The Black Belt Community Foundation (BBCF) has sprung into action to help as many regional organizations and communities as possible amidst the COVID-19 pandemic by creating a “COVID-19 Response Fund.”
In order to be effective, the foundation has adopted a staff-wide effort to conduct daily pandemic assessments of the impact of COVID-19 on the Black Belt region. Information being collected from the 12 counties it serves is creating a picture of how communities are being impacted. BBCF’s goal is to identify partner organizations that may need assistance in critical outreach.

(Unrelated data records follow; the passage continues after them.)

(** * Centrifugue native host: job supervision, progress store and worker pipeline

    A shallow embedding of [native-host/centrifugue_host.py].  The two
    persisted JSON files, the temporary directories and the table of live
    processes form an explicit [World]; every Python function that touches
    them becomes a function on worlds.  External tools (yt-dlp, demucs,
    ffmpeg, ffprobe) are not modelled internally: what they answer is read
    from an environment record, as a function of their command line.

    Conventions.
    - Instants are whole seconds; every [time.time()] of one request, and
      of one run of the worker, reads the same [clock].
    - The program swallows every error of reading, writing and unlinking
      its two files; the model follows the runs in which these operations
      succeed, and [shutil.rmtree(..., ignore_errors=True)] removes the
      directory.
    - Inside the worker every call that can raise is a [Point]; the
      environment says at which points an exception is raised, and with
      which text.
    - One process is modelled at a time: the host handles one request, or
      the worker runs from start to end. *)

From Stdlib Require Import QArith_base Ascii String Strings.Byte.
From stdpp Require Import base numbers strings list sorting gmap pretty.

Open Scope string_scope.
Open Scope Z_scope.
Open Scope list_scope.

(** ** Data model *)

(** The literals that the program stores under the key ['stage']. *)
Inductive Stage :=
  | Idle | Downloading | Processing | Finalizing | Complete | Error | Stale.

#[global] Instance Stage_eq_dec : EqDecision Stage.
Proof. solve_decision. Defined.

(** [stage in ['downloading', 'processing', 'finalizing']] *)
Definition mid_flight (s : Stage) : bool :=
  match s with
  | Downloading | Processing | Finalizing => true
  | _ => false
  end.

(** The dictionary dumped into [~/.centrifugue_progress.json].  A key that
    holds [None] (or is missing, as in the default record) is [None] here. *)
Module Progress.
Record t := mk {
  stage : Stage;
  message : string;
  percent : Z;
  estimated_seconds : option Z;
  video_title : option string;
  job_id : option string;
  action : option string;
  quality : option string;
  genre : option string;
  error : option string;
  timestamp : option Z
}.

Definition with_stale (p : t) : t :=
  mk Stale "Job appears to have stalled" (percent p) (estimated_seconds p)
     (video_title p) (job_id p) (action p) (quality p) (genre p) (error p)
     (timestamp p).

(** [{'stage': 'idle', 'message': 'Ready', 'percent': 0}] *)
Definition default : t :=
  mk Idle "Ready" 0 None None None None None None None None.
End Progress.

(** The dictionary dumped into [~/.centrifugue_job.json]. *)
Module Job.
Record t := mk {
  job_id : string;
  pid : option Z;
  temp_dir : option string;
  title : string;
  action : string;
  quality : string;
  genre : string;
  url : string;
  started : Z
}.
End Job.

#[global] Instance Progress_eq_dec : EqDecision Progress.t.
Proof. solve_decision. Defined.
#[global] Instance Job_eq_dec : EqDecision Job.t.
Proof. solve_decision. Defined.

(** Everything outside the interpreter that the program reads or changes,
    together with the two module globals of the running process.  Instants
    are whole seconds.  [written] is a ghost history: it lists every record
    passed to [write_progress], oldest first. *)
Record World := mkWorld {
  progress_file : option Progress.t;
  job_file : option Job.t;
  dirs : gset string;
  procs : gset Z;
  clock : Z;
  active_job : option string;
  active_process : option Z;
  written : list Progress.t
}.

Definition set_progress_file (v : option Progress.t) (w : World) : World :=
  mkWorld v (job_file w) (dirs w) (procs w) (clock w)
          (active_job w) (active_process w) (written w).
Definition set_job_file (v : option Job.t) (w : World) : World :=
  mkWorld (progress_file w) v (dirs w) (procs w) (clock w)
          (active_job w) (active_process w) (written w).
Definition set_dirs (v : gset string) (w : World) : World :=
  mkWorld (progress_file w) (job_file w) v (procs w) (clock w)
          (active_job w) (active_process w) (written w).
Definition set_procs (v : gset Z) (w : World) : World :=
  mkWorld (progress_file w) (job_file w) (dirs w) v (clock w)
          (active_job w) (active_process w) (written w).
Definition set_clock (v : Z) (w : World) : World :=
  mkWorld (progress_file w) (job_file w) (dirs w) (procs w) v
          (active_job w) (active_process w) (written w).
Definition set_active_job (v : option string) (w : World) : World :=
  mkWorld (progress_file w) (job_file w) (dirs w) (procs w) (clock w)
          v (active_process w) (written w).
Definition set_active_process (v : option Z) (w : World) : World :=
  mkWorld (progress_file w) (job_file w) (dirs w) (procs w) (clock w)
          (active_job w) v (written w).
Definition log_write (p : Progress.t) (w : World) : World :=
  mkWorld (progress_file w) (job_file w) (dirs w) (procs w) (clock w)
          (active_job w) (active_process w) (written w ++ [p]).

(** Python truthiness of the values the program tests with [if x:]. *)
Definition truthy_pid (p : option Z) : option Z :=
  match p with
  | Some n => if decide (n = 0) then None else Some n
  | None => None
  end.
Definition truthy_str (s : option string) : option string :=
  match s with
  | Some x => if decide (x = EmptyString) then None else Some x
  | None => None
  end.

(** ** Progress store and job registry *)

Definition write_progress (stage : Stage) (message : string) (percent : Z)
    (estimated_seconds : option Z) (video_title job_id action quality genre
     error : option string) (w : World) : World :=
  let progress :=
    Progress.mk stage message percent estimated_seconds video_title job_id
                action quality genre error (Some (clock w)) in
  log_write progress (set_progress_file (Some progress) w).

(** [data] is a fresh dictionary decoded from the file: changing its
    ['stage'] changes what is returned, and nothing is written back. *)
Definition read_progress (w : World) : Progress.t * World :=
  match progress_file w with
  | Some data =>
      if decide (Progress.stage data = Processing) then
        let age := clock w - default 0 (Progress.timestamp data) in
        if decide (age > 600) then (Progress.with_stale data, w) else (data, w)
      else (data, w)
  | None => (Progress.default, w)
  end.

Definition clear_progress (w : World) : World := set_progress_file None w.

Definition save_job_state (job_id : string) (pid : option Z)
    (temp_dir : option string) (title action quality genre url : string)
    (w : World) : World :=
  set_job_file
    (Some (Job.mk job_id pid temp_dir title action quality genre url (clock w)))
    w.

Definition load_job_state (w : World) : option Job.t := job_file w.

Definition clear_job_state (w : World) : World := set_job_file None w.

(** [os.kill(pid, 0)] returns when the process exists and raises [OSError]
    when it does not. *)
Definition process_exists (pid : Z) (w : World) : bool :=
  bool_decide (pid ∈ procs w).

(** [os.kill(pid, signal.SIGTERM)]: the default disposition ends the target. *)
Definition os_kill_term (pid : Z) (w : World) : World :=
  set_procs (procs w ∖ {[pid]}) w.

(** [os.path.exists(d)] and [shutil.rmtree(d, ignore_errors=True)]. *)
Definition path_exists (d : string) (w : World) : bool :=
  bool_decide (d ∈ dirs w).
Definition rmtree (d : string) (w : World) : World :=
  set_dirs (dirs w ∖ {[d]}) w.

(** ** Supervisor: the short-lived native host *)

(** The dictionaries handed to [send_message]. *)
Inductive Response :=
  | RespError (error : string)
  | RespBusy (error : string) (job_id : option string)
  | RespStarted (job_id video_title message : string)
  | RespProgress (progress : Progress.t)
  | RespDone (message : string)
  | RespDownloaded (filename message : string).

(** The value under ['success']. *)
Definition success (r : Response) : bool :=
  match r with
  | RespError _ | RespBusy _ _ => false
  | _ => true
  end.

(** How the synchronous [yt-dlp] run of [download_mp3] ends. *)
Inductive Mp3Outcome :=
  | Mp3Exit0 (filename : string)
  | Mp3ExitNonzero (stderr : string)
  | Mp3FileNotFound
  | Mp3Timeout
  | Mp3Raised (e : string).

(** What the operating system and the tools answer to the native host:
    [get_video_title url] is the result of the function of that name (the
    sanitised title that yt-dlp prints, or [None]), [popen_worker cmd] the
    pid of the process that [subprocess.Popen(cmd)] starts, and
    [run_ytdlp_mp3 url] the end of the yt-dlp run of [download_mp3]. *)
Record HostEnv := mkHostEnv {
  get_video_title : string → option string;
  sys_executable : string;
  SCRIPT_PATH : string;
  popen_worker : list string → Z;
  run_ytdlp_mp3 : string → Mp3Outcome
}.

Definition busy_message : string :=
  "A job is already running. Please wait for it to complete or cancel it.".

”It’s early on right now, but I can tell you that COVID-19 has affected all of our operations across the board. Whether it is our Head Start program, community granting or the launch phase for the 2020 Census outreach, we have had to rapidly, re-configure working patterns. At this phase, we are working hard to reach out to our local partners, community associates, grantees, Head Start families and community leadership to make assessments of where help is needed the most. The information and resource sharing that is now happening is extremely useful and also inspiring to see how many people are proactively jumping into action. There are helpers out there everywhere, and we are trying to connect with them for a broader, more coordinated effort wherever possible,” said President Felicia Lucky.
How to Help
Presently there are two main ways to help. If you are an organization or someone that is actively working in the community looking to join forces for greater outreach, BBCF wants to hear from you. Contact BBCF directly by e-mailing info@blackbeltfound.org. Individual donors can immediately contribute to the COVID-19 Relief Fund by visiting the BBCF website at http://www.blackbeltfound.org.

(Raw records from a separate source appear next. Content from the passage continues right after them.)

Lemma lookup_put_new (m : gmap K V) x k :
  put_new key val m x !! k =
    match m !! k with
    | Some v => Some v
    | None => if decide (key x = k) then Some (val x) else None
    end.
Proof.
  unfold put_new. destruct (m !! key x) eqn:E.
  - destruct (m !! k) eqn:Ek; [done|]. case_decide; [congruence|done].
  - rewrite lookup_insert. case_decide as Hk.
    + subst. by rewrite E.
    + by destruct (m !! k).
Qed.

(** What a run of the loop leaves under a key: the value that was there, or
    the value of the first element with that key. *)
Lemma lookup_put_new_all (l : list X) (m : gmap K V) k :
  foldl (put_new key val) m l !! k =
    match m !! k with
    | Some v => Some v
    | None => val <$> head (filter (fun x => key x = k) l)
    end.
Proof.
  revert m. induction l as [|x l IH]; intros m; simpl; [by destruct (m !! k)|].
  rewrite IH, lookup_put_new, filter_cons. destruct (m !! k); [done|].
  by case_decide.
Qed.

Lemma put_new_all_sound (l : list X) k v :
  foldl (put_new key val) ∅ l !! k = Some v -> exists x, x ∈ l /\ key x = k /\ val x = v.
Proof.
  rewrite lookup_put_new_all, lookup_empty. intros (x & Hx & ->)%fmap_Some.
  apply head_Some_elem_of in Hx. apply list_elem_of_filter in Hx. naive_solver.
Qed.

“We are hoping for the best, but it may not be long before people start noticing that their neighbors need help. This is something affecting us all, and it looks like it is going to be expensive. As we narrow the lens on where the need is going to be the most, like people that are displaced, out of work or families just trying to keep food on the table, we will be able to properly target the funds,” Lucky added. “So many examples of stepping up are happening all around me that give us a lot of hope here. Just look at our Head Start centers. Of course they are not able to hold classes in this environment, but our team of staff and teachers there have been immediately jumping into action to survey the hundreds of families of the students from the Black Belt to figure out how the home is affected now, what is going on with childcare, and will there be food on the table. We are assessing needs as quickly as possible, but we want to find the helpers out there who are doing the same and in need of help themselves.”

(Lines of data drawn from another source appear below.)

(* ===== verification/Store.v ===== *)
(** * The metadata store: folder state

    Models the core of [internal/state/json_store.go]: the file backend,
    loading with its normalisation, the operations that change a folder's local
    metadata (SaveManifest, DeleteManifest, MoveManifest), the folder summary
    hash and the historical state at a cursor.

    [sha256] and the JSON encoding [marshal] of a manifest are arguments.  The
    Badger backend, which reimplements the operations on a database, is in
    BadgerStore.v, BadgerFolder.v and BadgerTables.v. *)

From S2P Require Import Prelude GoStd Block StoreData.
From Stdlib Require Import Ascii.

Local Open Scope Z_scope.

(** ** The backend *)

Inductive StoreErr :=
| ErrNotConfigured
| ErrReadFile
| ErrUnmarshal
| ErrKey (key : string)
| ErrSave
| ErrRequired (what : string)
| ErrNotFound (what : string)
| ErrPathCapacity (files tombstones : Z)
| ErrCompacted (folderID : string) (requested safe snapshotCursor : Z) (stateHash : string)
| ErrCursorMismatch (have start : Z)
| ErrRevisionRange (rev from to : Z)
| ErrMissingManifest (path : string)
| ErrMissingFromPath (path : string)
| ErrChangeKind (kind : string)
| ErrHashMismatch
| ErrMismatch (want got : string)
| ErrStatus (status : string)
| ErrSettings (msg : string).

(** The snapshot file: absent, not JSON, or the encoding of a snapshot. *)
Inductive diskFile := NoFile | BadFile | JSONFile (snap : snapshot).

(** [readFault] and [writeFault]: whether the system calls of Load and Save fail. *)
Record fileSnapshotBackend := mkBackend {
  backend_file : diskFile;
  backend_readFault : bool;
  backend_writeFault : bool
}.

Record JSONStore := mkStore { JSONStore_backend : option fileSnapshotBackend }.

Definition backend_Load (b : fileSnapshotBackend) : result StoreErr snapshot :=
  if backend_readFault b then Err ErrReadFile
  else match backend_file b with
       | NoFile => Ok snapshot_zero
       | BadFile => Err ErrUnmarshal
       | JSONFile snap => Ok snap
       end.

(** The new content is written beside the file and renamed over it: a failed
    save leaves the file as it was. *)
Definition backend_Save (b : fileSnapshotBackend) (snap : snapshot) : result StoreErr fileSnapshotBackend :=
  if backend_writeFault b then Err ErrSave
  else Ok (mkBackend (JSONFile snap) (backend_readFault b) (backend_writeFault b)).

(** ** Loading *)

(** Files without a revision are numbered in path order. *)
Definition numberFile (folderID : string) (m : folderMeta) (rel : string) : folderMeta :=
  let rev := u64 (num (Cursors m) folderID + 1) in
  mkFolderMeta (Folders m) (ManifestHistory m) (put2 folderID rel rev (Revisions m))
    (Tombstones m) (RenameHints m) (<[folderID := rev]> (Cursors m)).

Definition recordHistory (folderID : string) (m : folderMeta) (file : string * Manifest) : folderMeta :=
  let rev := num (inner (Revisions m) folderID) file.1 in
  if rev =? 0 then m
  else
    let history := inner (inner (ManifestHistory m) folderID) file.1 in
    mkFolderMeta (Folders m)
      (put2 folderID file.1
         (match history !! rev with Some _ => history | None => <[rev := file.2]> history end)
         (ManifestHistory m))
      (Revisions m) (Tombstones m) (RenameHints m) (Cursors m).

Definition normalizeFolder (m : folderMeta) (folder : string * gmap string Manifest) : folderMeta :=
  let folderID := folder.1 in
  let files := folder.2 in
  let m1 := mkFolderMeta (Folders m) (ensure folderID (ManifestHistory m))
              (ensure folderID (Revisions m)) (Tombstones m) (RenameHints m) (Cursors m) in
  let paths := sort_by str_lt
    (filter (fun rel => num (inner (Revisions m1) folderID) rel = 0) (keys files)) in
  foldl (recordHistory folderID) (foldl (numberFile folderID) m1 paths) (map_to_list files).

Definition raiseCursor (folderID : string) (m : folderMeta) (tomb : string * Z) : folderMeta :=
  if num (Cursors m) folderID <? tomb.2
  then mkFolderMeta (Folders m) (ManifestHistory m) (Revisions m) (Tombstones m) (RenameHints m)
         (<[folderID := tomb.2]> (Cursors m))
  else m.

Definition normalizeSnapshot (m : folderMeta) : folderMeta :=
  let m1 := foldl normalizeFolder m (map_to_list (Folders m)) in
  foldl (fun m folder => foldl (raiseCursor folder.1) m (map_to_list folder.2))
    m1 (map_to_list (Tombstones m1)).

Definition normalizeLoadedSnapshot (snap : snapshot) : snapshot :=
  with_local (normalizeSnapshot (snap_local snap)) snap.

Definition load (s : JSONStore) : result StoreErr snapshot :=
  match JSONStore_backend s with
  | None => Err ErrNotConfigured
  | Some b => normalizeLoadedSnapshot <$> backend_Load b
  end.

Definition save (s : JSONStore) (snap : snapshot) : JSONStore * result StoreErr unit :=
  match JSONStore_backend s with
  | None => (s, Err ErrNotConfigured)
  | Some b =>
      match backend_Save b snap with
      | Ok b' => (mkStore (Some b'), Ok tt)
      | Err e => (s, Err e)
      end
  end.

(** [snap, err := s.load(); ...; return s.save(snap)] *)
Definition modify (s : JSONStore) (f : snapshot -> result StoreErr snapshot)
    : JSONStore * result StoreErr unit :=
  match load s ≫= f with
  | Ok snap => save s snap
  | Err e => (s, Err e)
  end.

(** [if missing { return fmt.Errorf(...) }] before the store is loaded. *)
Definition require (what value : string) : result StoreErr unit :=
  fail_if (bool_decide (value = EmptyString)) (ErrRequired what).

Definition checked (s : JSONStore) (c : result StoreErr unit)
    (k : JSONStore * result StoreErr unit) : JSONStore * result StoreErr unit :=
  match c with Ok _ => k | Err e => (s, Err e) end.

(** ** Operations on a folder *)

Definition addHistory (folderID rel : string) (rev : Z) (manifest : Manifest)
    (h : gmap string (gmap string (gmap Z Manifest))) :=
  put2 folderID rel (<[rev := manifest]> (inner (inner h folderID) rel)) h.

Definition saveManifestSnap (folderID relativePath : string) (manifest : Manifest) (m : folderMeta)
    : folderMeta :=
  let rev := u64 (num (Cursors m) folderID + 1) in
  mkFolderMeta
    (put2 folderID relativePath manifest (Folders m))
    (addHistory folderID relativePath rev manifest (ManifestHistory m))
    (put2 folderID relativePath rev (Revisions m))
    (del2 folderID relativePath (ensure folderID (Tombstones m)))
    (RenameHints m)
    (<[folderID := rev]> (Cursors m)).

Definition SaveManifest (s : JSONStore) (folderID relativePath : string) (manifest : Manifest) :=
  modify s (fun snap =>
    Ok (with_local (saveManifestSnap folderID relativePath manifest (snap_local snap)) snap)).

Definition deleteManifestSnap (folderID relativePath : string) (m : folderMeta) : folderMeta :=
  let rev := u64 (num (Cursors m) folderID + 1) in
  mkFolderMeta
    (del2 folderID relativePath (Folders m))
    (ManifestHistory m)
    (del2 folderID relativePath (Revisions m))
    (put2 folderID relativePath rev (Tombstones m))
    (RenameHints m)
    (<[folderID := rev]> (Cursors m)).

Definition DeleteManifest (s : JSONStore) (folderID relativePath : string) :=
  modify s (fun snap =>
    Ok (with_local (deleteManifestSnap folderID relativePath (snap_local snap)) snap)).

Definition ensureFolderState (folderID : string) (m : folderMeta) : folderMeta :=
  mkFolderMeta (ensure folderID (Folders m)) (ensure folderID (ManifestHistory m))
    (ensure folderID (Revisions m)) (ensure folderID (Tombstones m))
    (ensure folderID (RenameHints m)) (Cursors m).

Definition moveManifestSnap (folderID fromPath toPath : string) (manifest : Manifest) (m0 : folderMeta)
    : folderMeta :=
  let m := ensureFolderState folderID m0 in
  let rev := u64 (num (Cursors m) folderID + 1) in
  mkFolderMeta
    (put2 folderID toPath manifest (del2 folderID fromPath (Folders m)))
    (addHistory folderID toPath rev manifest (ManifestHistory m))
    (put2 folderID toPath rev (del2 folderID fromPath (Revisions m)))
    (put2 folderID fromPath rev (Tombstones m))
    (put2 folderID fromPath (mkRenameHint fromPath toPath rev) (RenameHints m))
    (<[folderID := rev]> (Cursors m)).

Definition MoveManifest (s : JSONStore) (folderID fromPath toPath : string) (manifest : Manifest) :=
  checked s (_ ← require "folder id" folderID; _ ← require "move paths" fromPath;
             require "move paths" toPath)
    (modify s (fun snap =>
       Ok (with_local (moveManifestSnap folderID fromPath toPath manifest (snap_local snap)) snap))).

Definition LoadManifest (s : JSONStore) (folderID relativePath : string)
    : result StoreErr (option Manifest) :=
  (fun snap => inner (Folders (snap_local snap)) folderID !! relativePath) <$> load s.

Definition ListManifests (s : JSONStore) (folderID : string) : result StoreErr (gmap string Manifest) :=
  (fun snap => inner (Folders (snap_local snap)) folderID) <$> load s.

Definition ListManifestRevisions (s : JSONStore) (folderID : string) : result StoreErr (gmap string Z) :=
  (fun snap => inner (Revisions (snap_local snap)) folderID) <$> load s.

Definition ListTombstones (s : JSONStore) (folderID : string) : result StoreErr (gmap string Z) :=
  (fun snap => inner (Tombstones (snap_local snap)) folderID) <$> load s.

(** ** History *)

(** The newest entry at or below the cursor: revision 0 when there is none. *)
Definition selectRevision (cursor : Z) (selected : Z * Manifest) (entry : Z * Manifest) : Z * Manifest :=
  if (entry.1 <=? cursor) && (selected.1 <=? entry.1) then entry else selected.

Definition selectHistory (cursor : Z) (history : gmap Z Manifest) : option (Z * Manifest) :=
  let selected := foldl (selectRevision cursor) (0, Manifest_zero) (map_to_list history) in
  if 0 <? selected.1 then Some selected else None.

(** The loop over the current revisions adds what history does not hold. *)
Definition currentAt (files : gmap string Manifest) (cursor : Z) (rel : string) (rev : Z)
    : option (Z * Manifest) :=
  if rev <=? cursor then Some (rev, default Manifest_zero (files !! rel)) else None.

(** [for rel in deleted { delete(m, rel) }] *)
Definition without {V} (deleted : gmap string Z) (m : gmap string V) : gmap string V :=
  filter (fun kv => deleted !! kv.1 = None) m.

(** The tombstones at or below the cursor. *)
Definition tombstonesAt (m : folderMeta) (folderID : string) (cursor : Z) : gmap string Z :=
  filter (fun tomb => tomb.2 <= cursor) (inner (Tombstones m) folderID).

Definition manifestsAtCursorWithRevisions (m : folderMeta) (folderID : string) (cursor : Z)
    : gmap string Manifest * gmap string Z :=
  let fromHistory : gmap string (Z * Manifest) :=
    omap (selectHistory cursor) (inner (ManifestHistory m) folderID) in
  let current : gmap string (Z * Manifest) :=
    map_imap (currentAt (inner (Folders m) folderID) cursor) (inner (Revisions m) folderID) in
  let selected := without (tombstonesAt m folderID cursor) (fromHistory ∪ current) in
  (snd <$> selected, fst <$> selected).

Definition manifestsAtCursor (m : folderMeta) (folderID : string) (cursor : Z) : gmap string Manifest :=
  (manifestsAtCursorWithRevisions m folderID cursor).1.

(** ** The folder summary *)

Definition maxInt : Z := maxInt64.

Definition summaryPathCapacity (fileCount tombstoneCount : Z) : result StoreErr Z :=
  if (fileCount <? 0) || (tombstoneCount <? 0) then Err (ErrPathCapacity fileCount tombstoneCount)
  else if maxInt - fileCount <? tombstoneCount then Err (ErrPathCapacity fileCount tombstoneCount)
  else Ok (fileCount + tombstoneCount).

During the last 16 years, the foundation has worked tirelessly to help Alabama’s most challenged region realize its potential. BBCF has awarded more than $5 million in grants to support more than 450 community-led initiatives across BBCF’s 12-county service area in the Black Belt. BBCF was established in 2004 to support local efforts that contribute to the strength, innovation, and success of all of the region’s people and communities.